Unter Anorgasmie wird das völlige Ausbleiben des Orgasmus verstanden, was für den Betroffenen und häufig auch den Partner als sehr belastend wahrgenommen wird.

Ursächlich für die Anorgasmie sind organisch oder auch psychisch bedingte Orgasmusstörungen. Diese Orgasmusstörungen können in eine komplette Anorgasmie münden, die mit einer Anejakulation (Ausbleiben des Samenergusses) einhergehen.

Diagnose und Therapie

Beim Facharzt wird zunächst nachgeforscht, ob körperliche Veränderungen zu der Anorgasmie geführt haben oder ob eine psychisch bedingte Anorgasmie vorliegt.

Je nachdem, welche Ursache bei den Untersuchungen festgestellt wurde, kommen sowohl nervenstimulierende Therapieoptionen, aber auch spezielle Medikamente oder auch Gesprächstherapie/Coaching in Frage. In einigen Fällen ist eine Kombination dieser Maßnahmen besonders erfolgreich.
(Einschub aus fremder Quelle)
(** * AgentProof: the proof chain engine of freya-tools

    A shallow embedding of [agentproof/src/keys.js], [agentproof/src/proof.js],
    [agentproof/src/chain.js], [agentproof/src/verify.js] and of the [init],
    [add] and [verify] commands of the AgentProof CLI, followed by the
    properties of the natural-language specification that concern them.

    JavaScript values are embedded as a tree type; what Node.js provides
    (SHA-256, Ed25519, base64, Date, JSON.parse, path.dirname, key
    generation, and what the operating system answers to a write) is an
    interface, [Node], over which the definitions that use it are
    parametrised.  The parts of the ECMAScript semantics that the code relies
    on and that decide its results (property order of objects, assignment to
    [__proto__], [JSON.stringify], strict equality, conversion to a
    primitive, exceptions) are written out.  The limits of the engine
    (memory, the depth of the stack) are not part of the model. *)

From Stdlib Require Import String Ascii List ZArith Lia Bool Permutation.
From Stdlib Require Import Sorting.Sorted OrderedTypeEx.
From Stdlib Require Import DecimalString.
From Stdlib Require Decimal DecimalFacts DecimalNat DecimalZ.
Import ListNotations.
Local Open Scope string_scope.
Local Open Scope Z_scope.

(* ================================================================= *)
(** ** JavaScript values and exceptions *)

(** A Number is modelled when it is a safe integer (as the integer literals
    of a JSON text between -(2^53 - 1) and 2^53 - 1 are), [VNum 0] being
    [+0]: a fraction, [-0], NaN and the infinities are no values of the
    model, and a property that depends on how a Number is printed is stated
    for safe integers.  A string is a sequence of code units below 256; an
    object is the list of its own enumerable string-keyed properties, in the
    order in which the engine enumerates them, and its prototype is
    [Object.prototype].  Values are trees: no object is shared between two
    places, and none is callable. *)
Unset Elimination Schemes.
Inductive value : Type :=
| VUndefined
| VNull
| VBool (b : bool)
| VNum (n : Z)
| VStr (s : string)
| VArr (elems : list value)
| VObj (props : list (string * value)).
Set Elimination Schemes.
Abnahme des Orgasmusgefühls

Eine andere Orgasmusstörung, über die sich Männer häufiger beklagen, ist die starke Abnahme der Intensität des Orgasmusgefühls, wobei teilweise der Samen nur noch „zäh heraus fließt“. Dies geht häufig mit einer deutlichen Reduktion der Lustintensität einher.

In diesen Fällen prüfen wir die Nervensituation mittels Biothesiometrien und nehmen eine Untersuchung der Prostata und Samenbläschen inklusive der Harnröhre vor. Nach der Diagnose können entsprechende therapeutische Maßnahmen zur Verbesserung der Situation ergriffen werden.